* _WHAT YOU ARE ASKED TO DO_
Provide again, from the entries below, every line from the one containing "apply with_registered_inv in Er as (ds3" through the one containing "unfold add_to_group, transact", exactly as written, and no other line.

↓

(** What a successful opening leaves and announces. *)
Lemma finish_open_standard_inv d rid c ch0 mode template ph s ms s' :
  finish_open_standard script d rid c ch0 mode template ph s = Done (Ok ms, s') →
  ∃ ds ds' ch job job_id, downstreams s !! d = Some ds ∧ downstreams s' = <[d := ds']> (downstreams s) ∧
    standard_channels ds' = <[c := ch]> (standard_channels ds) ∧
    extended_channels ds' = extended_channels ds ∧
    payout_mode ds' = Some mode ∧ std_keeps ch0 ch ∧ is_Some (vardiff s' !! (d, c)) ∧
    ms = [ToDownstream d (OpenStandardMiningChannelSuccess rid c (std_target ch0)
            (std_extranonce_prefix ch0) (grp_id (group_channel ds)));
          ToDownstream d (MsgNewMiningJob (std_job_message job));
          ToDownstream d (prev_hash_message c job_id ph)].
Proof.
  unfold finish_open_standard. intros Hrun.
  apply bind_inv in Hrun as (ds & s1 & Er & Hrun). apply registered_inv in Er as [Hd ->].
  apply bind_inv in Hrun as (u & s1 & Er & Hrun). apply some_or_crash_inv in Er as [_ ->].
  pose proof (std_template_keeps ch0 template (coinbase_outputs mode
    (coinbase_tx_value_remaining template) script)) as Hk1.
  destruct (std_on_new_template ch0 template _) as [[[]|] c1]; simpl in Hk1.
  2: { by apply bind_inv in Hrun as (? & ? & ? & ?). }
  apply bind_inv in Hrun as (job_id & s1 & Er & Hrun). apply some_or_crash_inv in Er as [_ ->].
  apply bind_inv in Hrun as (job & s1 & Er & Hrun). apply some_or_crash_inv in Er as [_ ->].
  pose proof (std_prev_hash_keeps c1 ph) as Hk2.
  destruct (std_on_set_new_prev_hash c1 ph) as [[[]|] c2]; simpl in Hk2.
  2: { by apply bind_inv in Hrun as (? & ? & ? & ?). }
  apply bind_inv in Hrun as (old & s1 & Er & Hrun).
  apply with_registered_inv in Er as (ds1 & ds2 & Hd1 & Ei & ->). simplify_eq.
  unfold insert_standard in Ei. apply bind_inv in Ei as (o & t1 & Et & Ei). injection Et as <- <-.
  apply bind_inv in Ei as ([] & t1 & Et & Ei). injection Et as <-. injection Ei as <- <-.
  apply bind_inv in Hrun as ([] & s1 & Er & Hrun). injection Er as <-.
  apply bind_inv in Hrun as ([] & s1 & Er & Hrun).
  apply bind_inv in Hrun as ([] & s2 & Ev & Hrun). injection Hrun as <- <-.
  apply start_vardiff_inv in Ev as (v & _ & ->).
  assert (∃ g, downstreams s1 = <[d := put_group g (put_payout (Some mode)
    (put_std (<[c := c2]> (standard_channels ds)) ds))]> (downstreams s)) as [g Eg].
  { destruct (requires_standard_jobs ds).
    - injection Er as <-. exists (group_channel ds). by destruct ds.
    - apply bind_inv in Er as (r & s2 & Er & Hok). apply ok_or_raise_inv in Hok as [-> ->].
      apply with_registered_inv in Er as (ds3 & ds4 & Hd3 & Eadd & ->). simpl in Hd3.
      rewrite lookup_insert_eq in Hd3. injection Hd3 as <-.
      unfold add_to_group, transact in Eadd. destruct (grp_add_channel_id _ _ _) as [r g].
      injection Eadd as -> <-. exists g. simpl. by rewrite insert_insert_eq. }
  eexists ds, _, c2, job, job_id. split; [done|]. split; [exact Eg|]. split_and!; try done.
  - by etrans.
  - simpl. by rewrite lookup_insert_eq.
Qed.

↑

* _SOLUTION TO THIS PROBLEM_
      apply with_registered_inv in Er as (ds3 & ds4 & Hd3 & Eadd & ->). simpl in Hd3.
      rewrite lookup_insert_eq in Hd3. injection Hd3 as <-.
      unfold add_to_group, transact in Eadd. destruct (grp_add_channel_id _ _ _) as [r g].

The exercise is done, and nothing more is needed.